Thumbs up for pipes!

The fact is, Squire, the moment a man takes to a pipe, he becomes a philosopher. It’s the poor man’s friend; it calms the mind, soothes the temper, and makes a man patient under difficulties. It has made more good men, good husbands, kind masters, indulgent fathers, than any other blessed thing on this universal earth.

So, let’s continue our step-by-step guide on pipe smoking. You’ve now chosen your pipe, and you’ve now chosen your tobacco.

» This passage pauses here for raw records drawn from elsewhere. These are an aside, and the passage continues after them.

(** The table holds a sample with 1.5 % carbon 2.2 km from the query and
    a sample without readings 1.1 km from it; a 10 km search answers that
    no carbon data is available within 10 km. *)
Lemma nearest_without_reading_hides_farther_reading_witness :
  sort_values (Fixtures.env_of Fixtures.masking_table)
              (nearby (Fixtures.env_of Fixtures.masking_table) 0 0 10
                      Fixtures.masking_table)
  = [(Fixtures.bare_sample, Fixtures.from_origin Fixtures.bare_sample);
     (Fixtures.rich_sample, Fixtures.from_origin Fixtures.rich_sample)] /\
  first_carbon Fixtures.bare_sample = None /\
  first_carbon Fixtures.rich_sample = Some 1.5 /\
  find_soil_carbon_optimized (Fixtures.env_of Fixtures.masking_table)
                             0 0 (Some 10)
  = Returned (Message "No organic carbon data available within 10.0 km").
Proof.
  assert (Hs : sort_values (Fixtures.env_of Fixtures.masking_table)
                           (nearby (Fixtures.env_of Fixtures.masking_table)
                                   0 0 10 Fixtures.masking_table)
               = [(Fixtures.bare_sample, Fixtures.from_origin Fixtures.bare_sample);
                  (Fixtures.rich_sample, Fixtures.from_origin Fixtures.rich_sample)])
    by (vm_compute; reflexivity).
  split; [exact Hs|]. split; [reflexivity|]. split; [reflexivity|].
  apply (nearest_without_reading_hides_farther_reading
           (Fixtures.env_of Fixtures.masking_table) 0 0 10
           Fixtures.masking_table
           (Fixtures.bare_sample, Fixtures.from_origin Fixtures.bare_sample)
           [(Fixtures.rich_sample, Fixtures.from_origin Fixtures.rich_sample)]
           (Fixtures.rich_sample, Fixtures.from_origin Fixtures.rich_sample)
           1.5).
  - reflexivity.
  - exact Hs.
  - reflexivity.
  - vm_compute. left. reflexivity.
  - reflexivity.
Defined.

(** The same table seen through the endpoint, with the default radius. *)
Example masked_reading_answer :
  post_soil_carbon (Fixtures.env_of Fixtures.masking_table)
                   (Fixtures.origin Omitted)
  = (Http200 {| success := false;
                message := "No organic carbon data available within 10.0 km";
                data := None |},
     [ {| call_lat := 0; call_lon := 0; call_max_distance_km := Some 10 |} ]).
Proof. vm_compute. reflexivity. Qed.

(** What does hold of a successful lookup: the sample it returns is the
    first row of the sorted frame, and the reported carbon value is a
    number read from one of that row's three candidate fields. *)
Lemma successful_lookup_has_reading E lat lon m d :
  find_soil_carbon_optimized E lat lon m = Returned (Data d) ->
  exists nearest c,
    d = sample_dict nearest c /\
    first_carbon (fst nearest) = Some c /\
    notnull c = true.
Proof.
  intros H.
  apply find_returns_data in H as (r & props & nearest & rest & c & H).
  destruct H as (_ & _ & _ & Hc & ->).
  exists nearest, c. repeat split; try assumption.
  now apply first_carbon_some in Hc.
Qed.



(** ** Answers without data *)



(** The second case on a concrete table: the only row within 10 km has no
    reading. *)
Example no_carbon_answer :
  post_soil_carbon (Fixtures.env_of [Fixtures.remote_sample; Fixtures.bare_sample])
                   (Fixtures.origin Omitted)
  = (Http200 {| success := false;
                message := "No organic carbon data available within 10.0 km";
                data := None |},
     [ {| call_lat := 0; call_lon := 0; call_max_distance_km := Some 10 |} ]).
Proof. vm_compute. reflexivity. Qed.

(** A row beyond the radius in every respect leaves [nearby] empty. *)
Lemma nearby_nil_of_no_row_within_radius E lat lon r props :
  (forall row, In row (dropna props) ->
     (distance E (to_crs_3857 E (longitude_point_wgs84_dd row,
                                 latitude_point_wgs84_dd row))
                 (to_crs_3857 E (lon, lat)) <=? r * 1000) = false) ->
  nearby E lat lon r props = [].
Proof.
  intros Hfar.
  destruct (nearby E lat lon r props) as [|p l] eqn:Hn; [reflexivity|].
  assert (Hp : In p (nearby E lat lon r props)) by (rewrite Hn; now left).
  apply nearby_In in Hp as (Hle & Hin & Hd).
  apply possible_matches_In in Hin as (Hin & Hlat & Hlon & _).
  assert (Hdrop : In (fst p) (dropna props)).
  { unfold dropna. apply filter_In. now rewrite Hlat, Hlon. }
  rewrite Hd, (Hfar _ Hdrop) in Hle. discriminate.
Qed.

(** ** Rejection of coordinates out of range *)

(** The report can be rendered exactly when the body carries no infinity
    and no NaN: a number that passed its bounds is finite, and a number
    that is not finite fails them and is echoed. *)
Lemma echoed_inputs_finite b :
  forallb is_finite (echoed_inputs b) = Ieee.all_finite b.
Proof.
  unfold echoed_inputs, Ieee.all_finite, Ieee.numbers.
  rewrite !forallb_app.
  assert (Hecho : forall name lo hi v,
             is_finite lo = true -> is_finite hi = true ->
             forallb is_finite
               match check_bounds name lo hi v with [] => [] | _ :: _ => [v] end
             = is_finite v).
  { intros name lo hi v Hlo Hhi.
    destruct (check_bounds name lo hi v) eqn:Hc; simpl.
    - apply check_bounds_nil in Hc.
      now rewrite (between_is_finite lo v hi Hlo Hhi Hc).
    - now rewrite andb_true_r. }
  rewrite !Hecho by reflexivity.
  destruct (json_max_distance_km b) as [| |v]; simpl;
    rewrite ?Hecho by reflexivity; now rewrite ?andb_true_r.
Qed.

Lemma request_validation_response_finite b errs :
  Ieee.all_finite b = true ->
  request_validation_response b errs = HttpError 422 (DetailErrors errs).
Proof.
  intros H. unfold request_validation_response.
  now rewrite echoed_inputs_finite, H.
Qed.

Lemma request_validation_response_non_finite b errs :
  Ieee.all_finite b = false ->
  request_validation_response b errs = PlainText 500 "Internal Server Error".
Proof.
  intros H. unfold request_validation_response.
  now rewrite echoed_inputs_finite, H.
Qed.

Lemma request_validation_response_cases b errs :
  request_validation_response b errs = HttpError 422 (DetailErrors errs) \/
  request_validation_response b errs = PlainText 500 "Internal Server Error".
Proof.
  unfold request_validation_response.
  destruct (forallb is_finite (echoed_inputs b)); auto.
Qed.

(** A body that carries an infinity or a NaN is never accepted. *)
Lemma non_finite_is_rejected b :
  Ieee.all_finite b = false -> exists errs, validate_request b = inl errs.
Proof.
  intros Hnf. destruct (validate_request b) as [errs|req] eqn:Hv;
    [now exists errs|exfalso].
  apply validate_request_accepts in Hv as (Hlat & Hlon & Herrs & _).
  unfold Ieee.all_finite, Ieee.numbers in Hnf. simpl in Hnf.
  rewrite (between_is_finite (-90) _ 90 eq_refl eq_refl Hlat) in Hnf.
  rewrite (between_is_finite (-180) _ 180 eq_refl eq_refl Hlon) in Hnf.
  destruct (json_max_distance_km b) as [| |v]; simpl in *; try discriminate.
  apply check_bounds_nil in Herrs.
  rewrite (between_is_finite 0.1 v 1000 eq_refl eq_refl Herrs) in Hnf.
  discriminate.
Qed.

(** What the report of a rejected body says about the coordinates. *)
Lemma report_names_coordinates b errs :
  validate_request b = inl errs ->
  (between (-90) (json_latitude b) 90 = false ->
   exists c, In {| loc := "latitude"; violated := c |} errs) /\
  (between (-180) (json_longitude b) 180 = false ->
   exists c, In {| loc := "longitude"; violated := c |} errs).
Proof.
  intros Hv. split.
  - intros Hlat. revert Hv. unfold validate_request.
    destruct (validate_max_distance_km _) as [e d].
    destruct (check_bounds_out "latitude" _ _ _ Hlat) as [c ->].
    simpl. intros [= <-]. exists c. now left.
  - intros Hlon. revert Hv. unfold validate_request.
    destruct (validate_max_distance_km _) as [e d].
    destruct (check_bounds_out "longitude" _ _ _ Hlon) as [c ->].
    destruct (check_bounds "latitude" _ _ _ ++ _)%list eqn:Hall;
      [apply app_eq_nil in Hall as [_ Hall]; discriminate|].
    intros [= <-]. exists c. rewrite <- Hall.
    apply in_or_app. right. now left.
Qed.

(** C3 (as the code behaves): a body whose latitude is outside [-90, 90]
    or whose longitude is outside [-180, 180] never reaches the lookup.
    When every number of the body is finite the answer is a client error
    (422) whose detail names each offending field with the bound it broke.
    When the body carries an infinity or a NaN, as a latitude written
    [1e400] does, the answer is a plain-text 500 "Internal Server Error":
    not a client error, and without a word on the coordinates. *)
Theorem out_of_range_coordinates_with_overflow E b :
  between (-90) (json_latitude b) 90 = false \/
  between (-180) (json_longitude b) 180 = false ->
  snd (post_soil_carbon E b) = [] /\
  (Ieee.all_finite b = true ->
   exists errs,
     post_soil_carbon E b = (HttpError 422 (DetailErrors errs), []) /\
     is_client_error (fst (post_soil_carbon E b)) = true /\
     (between (-90) (json_latitude b) 90 = false ->
      exists c, In {| loc := "latitude"; violated := c |} errs) /\
     (between (-180) (json_longitude b) 180 = false ->
      exists c, In {| loc := "longitude"; violated := c |} errs)) /\
  (Ieee.all_finite b = false ->
   post_soil_carbon E b = (PlainText 500 "Internal Server Error", []) /\
   is_client_error (fst (post_soil_carbon E b)) = false).
Proof.
  intros Hout. unfold post_soil_carbon.
  destruct (validate_request b) as [errs|req] eqn:Hv.
  - split; [reflexivity|]. split.
    + intros Hfin. exists errs.
      rewrite (request_validation_response_finite b errs Hfin).
      destruct (report_names_coordinates b errs Hv) as [Hlat Hlon].
      repeat split; assumption.
    + intros Hnf.
      rewrite (request_validation_response_non_finite b errs Hnf).
      split; reflexivity.
  - apply validate_request_accepts in Hv as (Hlat & Hlon & _).
    destruct Hout; congruence.
Qed.

(** A latitude of [1e400]: out of range, answered with a bare 500. *)
Lemma out_of_range_coordinates_with_overflow_witness :
  (between (-90) (json_latitude Fixtures.overflowing_latitude) 90 = false \/
   between (-180) (json_longitude Fixtures.overflowing_latitude) 180 = false) /\
  Ieee.all_finite Fixtures.overflowing_latitude = false /\
  post_soil_carbon Fixtures.env_offline Fixtures.overflowing_latitude
  = (PlainText 500 "Internal Server Error", []) /\
  is_client_error
    (fst (post_soil_carbon Fixtures.env_offline Fixtures.overflowing_latitude))
  = false.
Proof.
  assert (H : between (-90) (json_latitude Fixtures.overflowing_latitude) 90
              = false) by reflexivity.
  split; [left; exact H|]. split; [reflexivity|].
  apply (out_of_range_coordinates_with_overflow
           Fixtures.env_offline Fixtures.overflowing_latitude).
  - left. exact H.
  - reflexivity.
Defined.

(** The invalid-latitude scenario of [test_api.py], where every number is
    finite. *)
Example invalid_latitude_answer :
  post_soil_carbon Fixtures.env_offline Fixtures.invalid_latitude
  = (HttpError 422
       (DetailErrors [ {| loc := "latitude"; violated := LessThanEqual 90 |} ]),
     []).
Proof. vm_compute. reflexivity. Qed.

(** ** An explicit null radius *)

Lemma find_without_radius_raises E lat lon :
  exists e, find_soil_carbon_optimized E lat lon None = Raised e.
Proof.
  unfold find_soil_carbon_optimized, lookup_body.
  destruct (get_properties E); eexists; reflexivity.
Qed.

(** C9: when the body sets [max_distance_km] to null (and its coordinates
    are in range, so that the request reaches the handler), validation
    accepts the field without applying the bounds, the handler calls the
    lookup with [None], and the answer is a 500 with the generic
    "Internal server error" detail, not a client error. *)
Theorem null_max_distance_is_a_server_error E b :
  json_max_distance_km b = Null ->
  between (-90) (json_latitude b) 90 = true ->
  between (-180) (json_longitude b) 180 = true ->
  validate_max_distance_km (json_max_distance_km b) = ([], None) /\
  validate_request b = inr {| latitude := json_latitude b;
                              longitude := json_longitude b;
                              max_distance_km := None |} /\
  exists e,
    post_soil_carbon E b
    = (HttpError 500 (DetailText ("Internal server error: " ++ e)),
       [ {| call_lat := json_latitude b;
            call_lon := json_longitude b;
            call_max_distance_km := None |} ]) /\
    is_client_error (fst (post_soil_carbon E b)) = false.
Proof.
  intros Hnull Hlat Hlon.
  assert (Hv : validate_request b
               = inr {| latitude := json_latitude b;
                        longitude := json_longitude b;
                        max_distance_km := None |}).
  { apply validate_request_accepts. rewrite Hnull. simpl. auto. }
  rewrite Hnull. split; [reflexivity|]. split; [exact Hv|].
  rewrite (post_soil_carbon_accepted E b _ Hv).
  rewrite (get_soil_carbon_in_range
             E {| latitude := json_latitude b;
                  longitude := json_longitude b;
                  max_distance_km := None |} Hlat Hlon). simpl.
  destruct (find_without_radius_raises E (json_latitude b) (json_longitude b))
    as [e ->].
  exists e. split; reflexivity.
Qed.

3) Load your pipe with your chosen tobacco. To do this, take a pinch of tobacco, and while gently holding your pipe, trickle strands of tobacco into the bowl of the pipe until it is filled to the top. Then begins the tamping process: use your pipe tool (if you have one–if not, a simple nail with a broad head, or even a finger will work) and gently compress the tobacco. For pipes that have bowls with straight sides, you need to tamp gently until the tobacco half fills the bowl. For those with tapered bowls, aim for more like two thirds full. The tobacco in the bowl should have a very springy, almost soft consistency. After this, you will repeat the process of loading and tamping until the pipe is almost full. Some say to load over the brim, but I don’t; as it heats up it expands, and such things could either scorch your pipe, or the sparks and lit tobacco will fall out the top and burn holes in your pants/shirt, and that would be bad. I ruined one of my favorite blazers that way. Next, Put the pipe to your lips and take a test draw. The resistance should be minimal, like sucking on a straw. If there is any more than this, dump out the tobacco and start reloading your pipe over again. You need an easy draw for your pipe, otherwise you’ll be huffing and puffing to no good use.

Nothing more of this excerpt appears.